(* ===== verification/Hwc.v ===== *)
(** * Hardware counters of nOS-V (src/emu/nosv/hwc.c)

    The metadata of the threads names the counters; all threads that have them
    have the same.  Every counter has a channel in every thread, shown like the
    marks.  The event that sets them is in Nosv.v; the configuration files that
    [hwc_finish] writes are not modelled, only the length of their paths. *)

From stdpp Require Import pretty.
From S2P Require Import Prelude Chan Pcf Heap Bay Mux Prv Thread Loom Event Cstr Rt Model Recorder System Json Track ModelThread.
From S2P Require Import Nosv Mark.

(** ** Declarations *)

Definition set_hwc_name l (e : nosv_hwc_emu) : nosv_hwc_emu := mk_nosv_hwc_emu l (hwc_n e) (hwc_values e).

(** The index is a [size_t]. *)
Definition parse_hwc (indexstr : string) (hwcval : json) : M nosv_hwc_emu unit :=
  let* i := found (strtol indexstr) in
  let index := u64 i in
  if 100 <=? index then mfail else
  let* e := mget in
  if hwc_n e <=? index then mfail else
  let* hwc := found (json_value_get_object (Some hwcval)) in
  let* name := found (json_object_get_string (Some hwc) "name") in
  let* old := deref (hwc_name e !! Z.to_nat index) in
  match old with
  | None => mput (set_hwc_name (<[Z.to_nat index := Some name]> (hwc_name e)) e)
  | Some n => require (bool_decide (n = name))
  end.

Definition scan_hwc (meta : json_object) : M nosv_hwc_emu unit :=
  match json_object_dotget_object (Some meta) "nosv.hwc" with
  | None => mret tt
  | Some obj =>
      let n := Z.of_nat (length obj) in
      if n =? 0 then mret tt else
      let* e := mget in
      (if hwc_n e =? 0 then mput (mk_nosv_hwc_emu (replicate (length obj) None) n (hwc_values e))
       else if negb (hwc_n e =? n) then mfail else mret tt) ;;;
      for_each (fun kv => parse_hwc kv.1 kv.2) obj
  end.

(** ** Channels *)

Definition on_hwc {A} (op : M nosv_hwc_emu A) : M heap A := fun h =>
  let '(r, e) := op (h_hwc h) in (r, set_h_hwc (fun _ => e) h).

Definition get_hwc : M emu nosv_hwc_emu := let* h := get_heap in mret (h_hwc h).
Definition hwc_range : M emu (list nat) := let* e := get_hwc in mret (seq 0 (Z.to_nat (hwc_n e))).

Definition hwc_chan_name (kind : string) (gindex : Z) (i : nat) : string :=
  "nosv." +:+ kind +:+ pretty gindex +:+ ".hwc" +:+ pretty i.

Definition init_hwc_tracks (kind : string) (gindex : Z) (mode : track_th) : M emu nat :=
  let* ids := hwc_range in
  let* n := new_array (length ids) in
  for_each (fun i => track_init n i mode (hwc_chan_name kind gindex i)) ids ;;;
  mret n.

Definition create_hwc_chan (t : nat) : M emu unit :=
  let* ids := hwc_range in
  let* th := on_heap (load_thread t) in
  for_each (fun i =>
    on_heap (init_chan (hwc_chan t i) CHAN_SINGLE (hwc_chan_name "thread" (t_gindex th) i) [(CHAN_ALLOW_DUP, 1)]) ;;;
    on_heap (bay_register (hwc_chan t i))) ids ;;;
  let* n := init_hwc_tracks "thread" (t_gindex th) TRACK_TH_ACT in
  on_ext (set_x_hwc_th <[t := n]>).

Definition init_hwc_cpu (c : nat) : M emu unit :=
  let* cp := on_heap (load_cpu c) in
  let* n := init_hwc_tracks "cpu" (cpu_gindex cp) TRACK_TH_RUN in
  on_ext (set_x_hwc_cpu <[c := n]>).

Definition hwc_create : M emu unit :=
  let* sys := get_sys in
  for_each (fun t => let* meta := thread_meta_of t in on_heap (on_hwc (scan_hwc meta))) (sys_threads sys) ;;;
  let* e := get_hwc in
  if hwc_n e =? 0 then mret tt else
  on_heap (mmod (set_h_hwc (fun e => mk_nosv_hwc_emu (hwc_name e) (hwc_n e) (replicate (Z.to_nat (hwc_n e)) 0)))) ;;;
  for_each create_hwc_chan (sys_threads sys) ;;;
  for_each init_hwc_cpu (sys_cpus sys).

(** ** Connection *)

Definition hwc_flags : Z := Z.lor PRV_SKIPDUPNULL PRV_ZERO.

Definition hwc_tracks (t : nat) : M emu nat := let* x := get_ext in deref (x_hwc_th x !! t).
Definition hwc_cpu_tracks (c : nat) : M emu nat := let* x := get_ext in deref (x_hwc_cpu x !! c).

Definition connect_thread_hwc (p t : nat) : M emu unit :=
  let* ids := hwc_range in
  let* n := hwc_tracks t in
  let* th := on_heap (load_thread t) in
  for_each (fun i =>
    track_connect_thread n i (hwc_chan t) (th_chan t TH_CHAN_STATE) 1 ;;;
    connect_row p (t_gindex th) (PRV_NOSV_HWC + Z.of_nat i) hwc_flags n i) ids.

Definition connect_cpu_hwc (p c : nat) : M emu unit :=
  let* ids := hwc_range in
  let* n := hwc_cpu_tracks c in
  let* cp := on_heap (load_cpu c) in
  for_each (fun i =>
    track_connect_cpu n i (cpu_get_th_chan c) (fun t => hwc_chan t i) ;;;
    connect_row p (cpu_gindex cp) (PRV_NOSV_HWC + Z.of_nat i) hwc_flags n i) ids.

(** A counter without a name would be a NULL string. *)
Definition hwc_init_pcf (name : string) : M emu unit :=
  let* ids := hwc_range in
  let* e := get_hwc in
  for_each (fun i =>
    let* nm := deref (hwc_name e !! i ≫= id) in
    on_rec (on_pcf name (let* _ := pcf_add_type (PRV_NOSV_HWC + Z.of_nat i) nm in mret tt))) ids.

Definition hwc_connect : M emu unit :=
  let* e := get_hwc in
  if hwc_n e =? 0 then mret tt else
  let* sys := get_sys in
  let* pvt := find_pvt "thread" in
  for_each (connect_thread_hwc (pvt_prv pvt)) (sys_threads sys) ;;;
  hwc_init_pcf "thread" ;;;
  let* pvt := find_pvt "cpu" in
  for_each (connect_cpu_hwc (pvt_prv pvt)) (sys_cpus sys) ;;;
  hwc_init_pcf "cpu".

Definition hwc_path (dir kind name : string) : string := dir +:+ "/cfg/" +:+ kind +:+ "/nosv/hwc-" +:+ name +:+ ".cfg".

Definition hwc_finish : M emu unit :=
  let* ids := hwc_range in
  let* e := mget in
  let* hw := get_hwc in
  let dir := rec_dir (st_rec (em_sys e)) in
  for_each (fun i =>
    let* nm := deref (hwc_name hw !! i ≫= id) in
    if PATH_MAX <=? slen (hwc_path dir "thread" nm) then mfail else
    if PATH_MAX <=? slen (hwc_path dir "cpu" nm) then mfail else mret tt) ids.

◇ ◇ ◇

WHAT TO WORK ON ::
Every line of the listing that includes the word "found" belongs in the answer.

WRITTEN ANSWER ::
  let* i := found (strtol indexstr) in
  let* hwc := found (json_value_get_object (Some hwcval)) in
  let* name := found (json_object_get_string (Some hwc) "name") in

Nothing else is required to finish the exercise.